Data records:
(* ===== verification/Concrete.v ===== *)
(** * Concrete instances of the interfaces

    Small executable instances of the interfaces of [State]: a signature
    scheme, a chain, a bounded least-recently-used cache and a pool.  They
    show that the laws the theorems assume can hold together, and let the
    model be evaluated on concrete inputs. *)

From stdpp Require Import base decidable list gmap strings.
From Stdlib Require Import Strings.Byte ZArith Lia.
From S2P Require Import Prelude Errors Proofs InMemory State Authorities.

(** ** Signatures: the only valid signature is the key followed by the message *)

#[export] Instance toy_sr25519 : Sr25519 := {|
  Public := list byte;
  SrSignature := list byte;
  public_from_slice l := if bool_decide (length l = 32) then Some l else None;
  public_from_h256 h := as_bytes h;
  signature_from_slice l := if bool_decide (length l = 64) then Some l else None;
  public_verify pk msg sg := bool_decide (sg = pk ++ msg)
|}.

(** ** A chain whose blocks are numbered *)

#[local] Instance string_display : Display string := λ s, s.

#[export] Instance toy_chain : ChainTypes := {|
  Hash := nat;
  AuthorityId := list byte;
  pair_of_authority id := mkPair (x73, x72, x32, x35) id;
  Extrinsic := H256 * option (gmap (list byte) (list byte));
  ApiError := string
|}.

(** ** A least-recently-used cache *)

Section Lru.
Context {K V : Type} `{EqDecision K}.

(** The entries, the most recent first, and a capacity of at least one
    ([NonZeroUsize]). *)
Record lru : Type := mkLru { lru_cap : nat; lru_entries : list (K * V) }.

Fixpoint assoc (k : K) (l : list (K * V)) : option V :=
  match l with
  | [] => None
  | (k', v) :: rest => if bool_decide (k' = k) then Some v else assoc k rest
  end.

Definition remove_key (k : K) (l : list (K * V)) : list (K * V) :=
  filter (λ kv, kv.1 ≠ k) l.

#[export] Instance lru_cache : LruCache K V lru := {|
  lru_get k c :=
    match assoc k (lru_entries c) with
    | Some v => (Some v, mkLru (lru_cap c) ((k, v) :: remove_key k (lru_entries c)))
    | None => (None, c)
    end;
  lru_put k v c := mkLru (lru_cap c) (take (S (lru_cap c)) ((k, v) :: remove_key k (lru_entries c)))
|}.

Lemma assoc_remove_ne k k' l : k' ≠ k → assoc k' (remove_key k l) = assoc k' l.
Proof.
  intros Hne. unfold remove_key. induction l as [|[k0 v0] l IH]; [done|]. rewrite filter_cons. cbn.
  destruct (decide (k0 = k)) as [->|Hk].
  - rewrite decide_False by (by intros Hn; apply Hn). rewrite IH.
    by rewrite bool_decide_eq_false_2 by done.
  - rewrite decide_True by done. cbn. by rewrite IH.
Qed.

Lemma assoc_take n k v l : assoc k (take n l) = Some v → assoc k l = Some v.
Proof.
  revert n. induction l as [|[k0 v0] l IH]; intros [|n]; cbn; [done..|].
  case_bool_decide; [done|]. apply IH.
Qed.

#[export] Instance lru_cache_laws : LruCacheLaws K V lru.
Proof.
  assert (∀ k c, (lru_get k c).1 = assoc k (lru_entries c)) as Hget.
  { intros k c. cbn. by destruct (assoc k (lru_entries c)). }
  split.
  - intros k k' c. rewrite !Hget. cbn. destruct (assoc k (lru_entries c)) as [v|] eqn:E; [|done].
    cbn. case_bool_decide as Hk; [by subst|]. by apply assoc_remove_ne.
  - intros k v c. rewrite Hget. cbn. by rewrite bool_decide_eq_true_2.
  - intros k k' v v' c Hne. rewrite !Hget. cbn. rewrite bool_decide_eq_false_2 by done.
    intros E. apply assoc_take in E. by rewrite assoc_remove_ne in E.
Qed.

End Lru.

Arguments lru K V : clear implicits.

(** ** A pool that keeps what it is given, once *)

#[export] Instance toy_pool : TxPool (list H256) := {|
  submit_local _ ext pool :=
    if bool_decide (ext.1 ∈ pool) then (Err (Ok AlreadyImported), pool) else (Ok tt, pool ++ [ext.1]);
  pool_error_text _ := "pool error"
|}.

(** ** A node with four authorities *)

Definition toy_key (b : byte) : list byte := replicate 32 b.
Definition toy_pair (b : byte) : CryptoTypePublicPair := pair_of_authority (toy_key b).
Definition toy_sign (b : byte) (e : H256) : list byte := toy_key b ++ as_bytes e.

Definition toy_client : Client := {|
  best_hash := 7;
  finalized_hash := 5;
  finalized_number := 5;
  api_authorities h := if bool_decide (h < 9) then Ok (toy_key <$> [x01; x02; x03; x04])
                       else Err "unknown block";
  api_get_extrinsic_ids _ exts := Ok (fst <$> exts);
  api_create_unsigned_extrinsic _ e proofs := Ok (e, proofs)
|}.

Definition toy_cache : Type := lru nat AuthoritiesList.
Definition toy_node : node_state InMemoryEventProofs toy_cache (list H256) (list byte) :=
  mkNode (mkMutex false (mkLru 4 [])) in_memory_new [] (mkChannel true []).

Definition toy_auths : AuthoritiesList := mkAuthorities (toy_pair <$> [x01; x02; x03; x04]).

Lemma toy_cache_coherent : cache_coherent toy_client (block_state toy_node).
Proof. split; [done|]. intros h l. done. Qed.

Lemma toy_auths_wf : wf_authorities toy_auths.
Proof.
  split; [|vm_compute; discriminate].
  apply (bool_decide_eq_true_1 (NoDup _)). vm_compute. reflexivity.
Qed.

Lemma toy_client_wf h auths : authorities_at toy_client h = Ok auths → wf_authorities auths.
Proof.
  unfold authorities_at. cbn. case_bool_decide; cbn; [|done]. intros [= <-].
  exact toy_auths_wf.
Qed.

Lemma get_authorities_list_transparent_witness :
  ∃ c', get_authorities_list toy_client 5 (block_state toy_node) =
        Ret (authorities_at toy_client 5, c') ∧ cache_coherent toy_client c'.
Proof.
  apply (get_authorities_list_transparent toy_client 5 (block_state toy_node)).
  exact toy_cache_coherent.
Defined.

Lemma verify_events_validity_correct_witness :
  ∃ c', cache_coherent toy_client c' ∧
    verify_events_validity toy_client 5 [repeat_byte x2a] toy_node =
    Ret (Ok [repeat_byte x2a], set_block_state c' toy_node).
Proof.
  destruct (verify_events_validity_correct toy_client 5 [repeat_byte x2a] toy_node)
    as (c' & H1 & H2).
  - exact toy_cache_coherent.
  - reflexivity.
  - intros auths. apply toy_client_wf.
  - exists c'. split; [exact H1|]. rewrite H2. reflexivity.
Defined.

---

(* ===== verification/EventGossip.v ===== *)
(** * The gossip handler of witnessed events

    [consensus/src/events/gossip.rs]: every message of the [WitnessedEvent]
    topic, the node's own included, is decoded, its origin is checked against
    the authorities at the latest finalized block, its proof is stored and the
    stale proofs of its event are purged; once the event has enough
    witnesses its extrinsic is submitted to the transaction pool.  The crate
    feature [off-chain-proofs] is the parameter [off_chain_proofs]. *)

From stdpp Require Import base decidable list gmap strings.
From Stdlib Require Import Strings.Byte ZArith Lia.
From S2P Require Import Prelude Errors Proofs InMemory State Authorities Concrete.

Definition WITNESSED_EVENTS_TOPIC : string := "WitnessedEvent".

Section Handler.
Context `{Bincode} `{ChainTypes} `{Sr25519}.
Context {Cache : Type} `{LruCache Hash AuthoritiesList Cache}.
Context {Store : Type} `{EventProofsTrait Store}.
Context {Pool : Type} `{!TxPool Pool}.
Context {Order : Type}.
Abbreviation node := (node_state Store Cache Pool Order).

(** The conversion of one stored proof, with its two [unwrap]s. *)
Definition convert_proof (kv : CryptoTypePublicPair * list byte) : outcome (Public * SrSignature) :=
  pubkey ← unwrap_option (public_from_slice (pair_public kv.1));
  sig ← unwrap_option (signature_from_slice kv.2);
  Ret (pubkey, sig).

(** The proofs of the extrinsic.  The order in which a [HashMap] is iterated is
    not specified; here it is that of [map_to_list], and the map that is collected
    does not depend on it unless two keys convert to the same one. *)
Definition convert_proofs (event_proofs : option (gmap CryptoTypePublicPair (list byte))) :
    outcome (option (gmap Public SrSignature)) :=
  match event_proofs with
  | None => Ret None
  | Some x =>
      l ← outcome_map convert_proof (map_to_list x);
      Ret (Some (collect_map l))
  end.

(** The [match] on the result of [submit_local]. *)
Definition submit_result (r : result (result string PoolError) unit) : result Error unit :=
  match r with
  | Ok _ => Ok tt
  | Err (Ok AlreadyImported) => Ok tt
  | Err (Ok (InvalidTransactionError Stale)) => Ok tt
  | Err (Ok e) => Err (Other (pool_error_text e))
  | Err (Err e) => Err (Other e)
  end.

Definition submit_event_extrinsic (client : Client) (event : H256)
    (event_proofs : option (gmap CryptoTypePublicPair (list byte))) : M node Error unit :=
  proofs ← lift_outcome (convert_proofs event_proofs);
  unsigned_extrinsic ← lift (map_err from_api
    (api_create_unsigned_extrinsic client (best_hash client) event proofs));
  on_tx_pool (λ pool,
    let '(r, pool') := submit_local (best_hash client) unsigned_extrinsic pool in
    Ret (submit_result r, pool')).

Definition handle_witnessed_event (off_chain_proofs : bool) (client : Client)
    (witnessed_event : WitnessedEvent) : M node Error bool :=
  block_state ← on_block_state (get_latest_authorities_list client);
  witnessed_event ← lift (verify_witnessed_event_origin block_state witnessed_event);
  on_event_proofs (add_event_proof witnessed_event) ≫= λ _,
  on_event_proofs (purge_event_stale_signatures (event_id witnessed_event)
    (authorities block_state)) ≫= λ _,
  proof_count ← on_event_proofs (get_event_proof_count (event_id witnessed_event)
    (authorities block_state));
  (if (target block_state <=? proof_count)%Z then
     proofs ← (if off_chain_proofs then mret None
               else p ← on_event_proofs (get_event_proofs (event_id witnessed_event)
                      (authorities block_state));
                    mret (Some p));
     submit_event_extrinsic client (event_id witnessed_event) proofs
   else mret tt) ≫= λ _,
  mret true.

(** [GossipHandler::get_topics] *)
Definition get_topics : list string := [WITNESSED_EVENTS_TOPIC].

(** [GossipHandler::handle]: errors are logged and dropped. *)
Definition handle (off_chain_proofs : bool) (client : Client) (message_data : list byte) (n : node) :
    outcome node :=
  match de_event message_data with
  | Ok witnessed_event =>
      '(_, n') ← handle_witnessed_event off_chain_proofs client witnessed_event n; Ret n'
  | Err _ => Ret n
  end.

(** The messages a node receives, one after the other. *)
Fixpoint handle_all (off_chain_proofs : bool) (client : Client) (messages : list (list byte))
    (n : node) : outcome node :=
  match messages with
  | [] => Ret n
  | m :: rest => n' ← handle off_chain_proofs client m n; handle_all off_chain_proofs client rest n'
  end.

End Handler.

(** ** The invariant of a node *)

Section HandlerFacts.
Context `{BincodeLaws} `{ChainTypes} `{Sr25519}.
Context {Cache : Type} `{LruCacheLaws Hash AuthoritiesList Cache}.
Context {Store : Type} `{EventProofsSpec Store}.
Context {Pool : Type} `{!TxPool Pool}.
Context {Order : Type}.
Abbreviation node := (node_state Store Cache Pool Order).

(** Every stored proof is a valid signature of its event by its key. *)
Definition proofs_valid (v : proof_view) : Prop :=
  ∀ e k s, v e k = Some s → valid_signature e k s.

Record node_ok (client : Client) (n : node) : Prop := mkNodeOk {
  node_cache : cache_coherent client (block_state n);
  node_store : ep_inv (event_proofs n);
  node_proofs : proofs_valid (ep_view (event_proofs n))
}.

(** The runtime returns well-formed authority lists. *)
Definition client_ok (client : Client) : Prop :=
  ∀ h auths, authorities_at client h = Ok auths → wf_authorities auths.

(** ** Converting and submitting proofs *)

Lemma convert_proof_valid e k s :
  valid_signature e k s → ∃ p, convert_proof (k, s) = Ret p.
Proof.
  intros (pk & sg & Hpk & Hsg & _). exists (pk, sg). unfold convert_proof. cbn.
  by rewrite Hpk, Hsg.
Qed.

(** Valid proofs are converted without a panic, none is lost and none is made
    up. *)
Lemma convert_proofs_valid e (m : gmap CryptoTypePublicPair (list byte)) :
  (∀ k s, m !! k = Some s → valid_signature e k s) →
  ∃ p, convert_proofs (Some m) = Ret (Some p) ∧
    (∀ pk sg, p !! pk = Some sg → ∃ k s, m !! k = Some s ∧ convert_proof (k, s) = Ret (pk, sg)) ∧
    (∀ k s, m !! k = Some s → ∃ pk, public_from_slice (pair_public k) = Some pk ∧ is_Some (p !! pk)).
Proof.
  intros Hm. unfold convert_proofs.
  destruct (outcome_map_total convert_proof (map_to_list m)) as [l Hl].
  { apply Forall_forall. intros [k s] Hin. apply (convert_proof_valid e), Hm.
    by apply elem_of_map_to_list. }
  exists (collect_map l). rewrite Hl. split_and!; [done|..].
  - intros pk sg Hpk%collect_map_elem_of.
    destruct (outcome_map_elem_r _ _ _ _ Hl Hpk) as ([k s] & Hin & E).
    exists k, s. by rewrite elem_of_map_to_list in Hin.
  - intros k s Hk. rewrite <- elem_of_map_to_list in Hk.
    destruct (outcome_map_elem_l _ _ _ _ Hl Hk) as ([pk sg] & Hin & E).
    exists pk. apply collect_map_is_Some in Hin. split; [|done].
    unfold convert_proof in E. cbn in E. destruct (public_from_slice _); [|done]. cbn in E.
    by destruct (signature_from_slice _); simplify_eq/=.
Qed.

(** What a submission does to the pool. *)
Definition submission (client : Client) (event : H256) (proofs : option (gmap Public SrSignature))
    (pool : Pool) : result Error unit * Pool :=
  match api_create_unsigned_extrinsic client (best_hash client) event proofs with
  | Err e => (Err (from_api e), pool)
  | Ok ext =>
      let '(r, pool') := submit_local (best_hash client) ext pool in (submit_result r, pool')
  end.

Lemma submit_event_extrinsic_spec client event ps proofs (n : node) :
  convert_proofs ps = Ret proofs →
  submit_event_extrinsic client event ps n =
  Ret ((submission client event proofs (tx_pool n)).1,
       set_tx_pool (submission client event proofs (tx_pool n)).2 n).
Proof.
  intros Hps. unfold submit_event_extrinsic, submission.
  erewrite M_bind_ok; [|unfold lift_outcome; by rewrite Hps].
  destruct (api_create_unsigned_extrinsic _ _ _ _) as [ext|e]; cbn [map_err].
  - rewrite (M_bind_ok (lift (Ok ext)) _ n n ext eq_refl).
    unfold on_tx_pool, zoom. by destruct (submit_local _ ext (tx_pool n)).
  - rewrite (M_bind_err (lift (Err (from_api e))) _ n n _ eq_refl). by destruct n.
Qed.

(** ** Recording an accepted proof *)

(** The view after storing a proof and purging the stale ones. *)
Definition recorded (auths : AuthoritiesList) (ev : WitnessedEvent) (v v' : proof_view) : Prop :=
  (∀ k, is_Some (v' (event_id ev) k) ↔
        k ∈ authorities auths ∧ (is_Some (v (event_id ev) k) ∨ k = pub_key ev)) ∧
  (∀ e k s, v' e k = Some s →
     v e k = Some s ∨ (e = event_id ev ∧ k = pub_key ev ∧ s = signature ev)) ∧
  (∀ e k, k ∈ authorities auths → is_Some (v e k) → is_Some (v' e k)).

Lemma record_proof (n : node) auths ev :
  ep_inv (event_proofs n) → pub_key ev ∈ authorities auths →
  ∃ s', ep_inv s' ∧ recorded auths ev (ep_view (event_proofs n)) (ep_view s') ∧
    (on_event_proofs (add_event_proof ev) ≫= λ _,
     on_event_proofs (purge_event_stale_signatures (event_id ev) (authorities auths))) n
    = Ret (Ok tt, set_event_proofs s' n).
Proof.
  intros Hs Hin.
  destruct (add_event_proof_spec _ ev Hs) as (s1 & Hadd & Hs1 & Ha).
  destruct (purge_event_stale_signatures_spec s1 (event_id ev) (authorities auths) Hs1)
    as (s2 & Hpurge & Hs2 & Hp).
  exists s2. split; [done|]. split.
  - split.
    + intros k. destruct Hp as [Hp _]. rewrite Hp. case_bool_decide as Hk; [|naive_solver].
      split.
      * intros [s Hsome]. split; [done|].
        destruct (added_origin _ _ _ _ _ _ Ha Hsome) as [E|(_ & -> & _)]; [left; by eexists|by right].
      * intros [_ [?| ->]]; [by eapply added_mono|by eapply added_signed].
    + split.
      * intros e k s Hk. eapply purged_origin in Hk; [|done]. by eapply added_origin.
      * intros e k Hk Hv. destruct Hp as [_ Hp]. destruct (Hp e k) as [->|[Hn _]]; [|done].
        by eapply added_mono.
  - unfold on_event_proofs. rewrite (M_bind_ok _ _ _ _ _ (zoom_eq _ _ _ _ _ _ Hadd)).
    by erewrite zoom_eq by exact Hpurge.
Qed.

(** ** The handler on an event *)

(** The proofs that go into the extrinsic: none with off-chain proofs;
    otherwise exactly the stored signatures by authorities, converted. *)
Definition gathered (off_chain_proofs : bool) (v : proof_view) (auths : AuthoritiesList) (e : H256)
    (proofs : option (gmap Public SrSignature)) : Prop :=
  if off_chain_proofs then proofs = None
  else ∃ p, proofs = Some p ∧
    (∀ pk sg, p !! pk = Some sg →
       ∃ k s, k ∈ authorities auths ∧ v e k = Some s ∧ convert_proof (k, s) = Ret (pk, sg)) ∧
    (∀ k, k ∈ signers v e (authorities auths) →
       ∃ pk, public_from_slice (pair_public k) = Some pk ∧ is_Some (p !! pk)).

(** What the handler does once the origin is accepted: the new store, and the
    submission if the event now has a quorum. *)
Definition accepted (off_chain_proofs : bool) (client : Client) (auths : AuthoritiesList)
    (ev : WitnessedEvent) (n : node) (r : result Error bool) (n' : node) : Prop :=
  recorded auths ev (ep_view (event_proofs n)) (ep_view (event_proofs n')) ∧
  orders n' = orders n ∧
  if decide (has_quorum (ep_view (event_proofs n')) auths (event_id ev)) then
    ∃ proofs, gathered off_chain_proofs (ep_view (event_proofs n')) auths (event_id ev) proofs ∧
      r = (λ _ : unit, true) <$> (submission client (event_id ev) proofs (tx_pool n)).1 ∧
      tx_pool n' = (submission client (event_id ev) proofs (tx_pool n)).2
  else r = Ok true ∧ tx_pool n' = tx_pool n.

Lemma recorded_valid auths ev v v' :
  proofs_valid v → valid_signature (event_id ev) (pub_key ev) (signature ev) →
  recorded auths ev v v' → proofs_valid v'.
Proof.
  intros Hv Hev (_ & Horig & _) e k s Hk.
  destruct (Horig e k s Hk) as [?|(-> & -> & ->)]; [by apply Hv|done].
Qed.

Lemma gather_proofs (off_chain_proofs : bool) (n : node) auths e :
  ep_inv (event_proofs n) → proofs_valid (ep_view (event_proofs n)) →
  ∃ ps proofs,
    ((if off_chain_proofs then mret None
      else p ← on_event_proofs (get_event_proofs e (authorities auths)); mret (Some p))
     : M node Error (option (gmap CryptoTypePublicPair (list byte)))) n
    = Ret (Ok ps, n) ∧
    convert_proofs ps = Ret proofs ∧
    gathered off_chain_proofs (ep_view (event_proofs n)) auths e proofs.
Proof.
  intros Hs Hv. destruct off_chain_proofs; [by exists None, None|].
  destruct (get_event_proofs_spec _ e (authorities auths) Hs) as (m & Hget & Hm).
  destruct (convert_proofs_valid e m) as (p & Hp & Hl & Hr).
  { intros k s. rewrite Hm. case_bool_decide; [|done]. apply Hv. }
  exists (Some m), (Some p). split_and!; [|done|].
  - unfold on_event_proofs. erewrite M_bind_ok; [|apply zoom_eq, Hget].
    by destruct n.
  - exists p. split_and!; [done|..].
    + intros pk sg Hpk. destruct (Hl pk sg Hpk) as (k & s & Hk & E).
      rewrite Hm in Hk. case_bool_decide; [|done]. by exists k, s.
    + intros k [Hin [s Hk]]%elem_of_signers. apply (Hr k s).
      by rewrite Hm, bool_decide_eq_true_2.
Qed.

Problem to solve:
All lines above from the one holding "Ret (Some (collect_map l))" to the one holding "(api_create_unsigned_extrinsic client (best_hash", inclusive, are to be copied exactly; no other line is wanted.

Reply:
      Ret (Some (collect_map l))
  end.

(** The [match] on the result of [submit_local]. *)
Definition submit_result (r : result (result string PoolError) unit) : result Error unit :=
  match r with
  | Ok _ => Ok tt
  | Err (Ok AlreadyImported) => Ok tt
  | Err (Ok (InvalidTransactionError Stale)) => Ok tt
  | Err (Ok e) => Err (Other (pool_error_text e))
  | Err (Err e) => Err (Other e)
  end.

Definition submit_event_extrinsic (client : Client) (event : H256)
    (event_proofs : option (gmap CryptoTypePublicPair (list byte))) : M node Error unit :=
  proofs ← lift_outcome (convert_proofs event_proofs);
  unsigned_extrinsic ← lift (map_err from_api
    (api_create_unsigned_extrinsic client (best_hash client) event proofs));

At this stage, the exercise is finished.